> [The problem]:
Which lines of the records contain the word "invariant"? Show each of them.

↓

(** The executor adds the result row, or changes nothing. *)
Lemma inv_execute state actor parsed hash now db :
  inv now db ->
  (forall command, parsed = inl command ->
     admissible db command) ->
  inv now (snd (execute state actor parsed hash now db)) /\
  forall msg, fst (execute state actor parsed hash now db) <> Crashed msg.
Proof.
  intros Hinv Hc. unfold execute. destruct (negb _); [done|].
  destruct parsed as [command|]; [|done]. pose proof (Hc command eq_refl) as Ha.
  destruct (command_results db !! _) as [stored|].
  { split; [done|]. unfold stored_result_response. simpl. repeat case_match; discriminate. }
  pose proof (wp_inv_dispatch state actor command (prefetch state actor command db) now db Hinv Ha) as Hw. unfold wp in Hw.
  destruct (dispatch _ _ _ _ _ db) as [success after| |e|]; [|done|by destruct e|done].
  destruct (commit_result_cases state actor command hash success now db after)
    as [(Es & Hn & _)|(stored & db' & _ & Hdb & _ & Ec)]; [by rewrite Es|].
  rewrite Ec. split; [|done]. eapply inv_frame_inv; [|exact Hw].
  destruct Hdb as [-> | ->]; by repeat split.
Qed.

(** ** Tasks *)

Lemma wp_frame_drain_outbox now lease db :
  wp (drain_outbox now lease) (fun _ => inv_frame db) any_refusal db.
Proof.
  unfold drain_outbox, claim_outbox_batch, deliver_claimed.
  apply wp_bind, wp_bind, wp_gets. destruct (claim_rows _ _ _ _ _) as [rows claimed]. do 3 wp_step.
  apply wp_bind. eapply wp_mono;
    [apply (wp_map_each (fun _ _ => inv_frame db) any_refusal _ _ [])| |done]; [by repeat split| |].
  - intros [i row] rest seen db' Hf. unfold deliver_row, quarantine_outbox_row, deliver_notification, set_row.
    wp_step; [by wp_step|]. wp_step.
    + apply wp_bind, wp_bind, wp_fresh_uuid. repeat wp_step; (etransitivity; [exact Hf|by repeat split]).
    + repeat wp_step. etransitivity; [exact Hf|by repeat split].
  - intros bs db' Hf. by wp_step.
Qed.

(** Every task keeps the invariant and ends. *)
Lemma keeps_run_task config t now : keeps (inv now) (run_task config t now).
Proof.
  destruct t; simpl.
  - apply keeps_transaction. intros db. apply wp_inv_expire.
  - apply keeps_transition_due_drops.
  - apply keeps_expire_due_offers.
  - apply keeps_counting, keeps_close_due_auctions.
  - apply keeps_counting, keeps_transaction. intros db Hinv.
    eapply wp_mono; [apply wp_frame_drain_outbox| |done]. intros n db' Hf.
    exact (inv_frame_inv _ _ _ Hf Hinv).
  - apply keeps_expire_payment_windows.
Qed.

Lemma keeps_under_lease config holder t now :
  keeps (inv now) (under_lease config holder t now).
Proof.
  apply keeps_and_then.
  - apply keeps_transaction. intros db Hinv. unfold try_acquire_lease, try_acquire_fenced_lease.
    repeat wp_step; (eapply inv_frame_inv; [|exact Hinv]; by repeat split).
  - intros [|]; [|apply keeps_finished].
    apply keeps_and_then; [apply keeps_finally; [apply keeps_run_task|]|intros n; apply keeps_finished].
    apply keeps_transaction. intros db Hinv. unfold release_lease.
    repeat wp_step; (eapply inv_frame_inv; [|exact Hinv]; by repeat split).
Qed.

(** ** Steps *)

Inductive step : Time * Db -> Time * Db -> Prop :=
| step_command now db state actor command hash :
    admissible db command ->
    step (now, db) (now, snd (execute state actor (inl command) hash now db))
| step_task now db config holder t :
    step (now, db) (now, snd (under_lease config holder t now db))
| step_adjust now db session request config :
    not_auctioned db request ->
    step (now, db) (now, snd (committed (adjust_directly session request config now) db))
| step_adjust_preflight now db session request config :
    step (now, db) (now, snd (committed (adjust_preflight session request config now) db))
| step_adjust_bound now db session request binding :
    not_auctioned db request ->
    step (now, db) (now, snd (committed (adjust_bound session request binding now) db))
| step_project now db session aggregate_id config :
    step (now, db) (now, snd (committed (project session aggregate_id config now) db))
| step_tick now now' db : now <= now' -> step (now, db) (now', db).

Lemma inv_later now now' db : now <= now' -> inv now db -> inv now' db.
Proof. intros Hle []. split; try done. by eapply drops_ok_later. Qed.

Lemma inv_step s s' : step s s' -> inv (fst s) (snd s) -> inv (fst s') (snd s').
Proof.
  destruct 1 as [now db state actor command hash Ha|now db config holder t|now db session request config Ha
    |now db session request config|now db session request binding Ha|now db session L config|now now' db Hle];
    simpl; intros Hinv.
  - apply inv_execute; [done|]. by intros ? [= <-].
  - by apply keeps_under_lease.
  - by apply inv_adjust_directly.
  - eapply inv_quiet; [apply quiet_adjust_preflight|exact Hinv].
  - by apply inv_adjust_bound.
  - eapply inv_quiet; [apply quiet_project|exact Hinv].
  - by eapply inv_later.
Qed.

Lemma inv_reachable s s' : rtc step s s' -> inv (fst s) (snd s) -> inv (fst s') (snd s').
Proof. induction 1; eauto using inv_step. Qed.

Lemma inv_run now db now' db' : rtc step (now, db) (now', db') -> inv now db -> inv now' db'.
Proof. exact (inv_reachable (now, db) (now', db')). Qed.

(** C1. Stock is never lost, duplicated or oversold as long as auctions are
    kept apart.  Start from a state where the accounting invariant holds and
    run, in any order, validated commands, worker tasks, inventory adjustments
    and projections, where no auction is registered with more than one unit, no
    direct reservation and no accepted offer is of an auction listing, and no
    adjustment is of a running auction (conditions the handlers do not check
    themselves; late Bitcoin money, which does not go through these steps, is
    treated apart).  Then each listing's available, reserved and sold units are
    non-negative and add up to its total, its reserved units are exactly those
    of its active reservations and of the orders that hold stock, and it is
    shown as available exactly while a unit can be bought. *)
Theorem reachable_stock_accounted now db now' db' :
  inv now db -> rtc step (now, db) (now', db') ->
  forall L l, listings db' !! L = Some l ->
    0 <= l_available_quantity l /\ 0 <= l_reserved_quantity l /\ 0 <= l_sold_quantity l /\
    l_available_quantity l + l_reserved_quantity l + l_sold_quantity l = l_total_quantity l /\
    l_reserved_quantity l = held db' L /\
    (l_state l = LAvailable <-> 0 < l_available_quantity l).
Proof.
  intros Hinv Hr L l Hl. apply (inv_run _ _ _ _ Hr) in Hinv.
  destruct (bk_listing _ _ (inv_books _ _ Hinv) L l Hl) as (_ & (Hc & Hs & _) & Hq).
  unfold listing_check in Hc. reflect_bools. repeat split; try apply Hs; lia.
Qed.

(** C2. No drop sells more than it announced: in every reachable state the
    remaining units of a drop and the units counted against its buyers add up
    to its total, no buyer is over the per-buyer limit, at most [total]
    editions were paid, and a drop that has not started has sold nothing. *)
Theorem reachable_drops_accounted now db now' db' :
  inv now db -> rtc step (now, db) (now', db') ->
  forall k d, drops db' !! k = Some d ->
    0 <= d_remaining_quantity d /\
    d_remaining_quantity d + purchased db' k = d_total_quantity d /\
    0 <= d_paid_quantity d <= d_total_quantity d /\
    (forall b p, drop_purchases db' !! (k, b) = Some p ->
       0 <= dp_quantity p <= d_per_buyer_limit d) /\
    (d_state d = DAnnounced -> d_remaining_quantity d = d_total_quantity d) /\
    (d_state d = DLive -> d_starts_at d <= now').
Proof.
  intros Hinv Hr k d Hd. apply (inv_run _ _ _ _ Hr) in Hinv.
  pose proof (inv_drops _ _ Hinv) as Hok. destruct (dk_row _ _ Hok k d Hd) as [_ Hc Hl Hs Ha].
  destruct (drop_check_bounds d Hc) as (Hrem & Hpaid & _).
  repeat split; try lia; try done.
  - destruct (dk_purchase _ _ Hok k b p H) as [Hp _]. unfold drop_purchase_check, between in Hp.
    reflect_bools. lia.
  - destruct (dk_purchase _ _ Hok k b p H) as (Hp & d' & Hd' & Hlim).
    assert (d' = d) as -> by congruence. unfold drop_purchase_check, between in Hp.
    reflect_bools. lia.
  - intros Hann. rewrite <- Hs. unfold purchased. rewrite (map_sum_ext _ (fun _ _ => 0)).
    + rewrite map_sum_zero. lia.
    + intros [k' b] p Hp. unfold purchased_in. simpl.
      destruct (String.eqb_spec k' k) as [->|]; [|done]. by rewrite (Ha Hann b) in Hp.
Qed.


End System.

↑

> [Task answer]:
(** Every task keeps the invariant and ends. *)
    kept apart.  Start from a state where the accounting invariant holds and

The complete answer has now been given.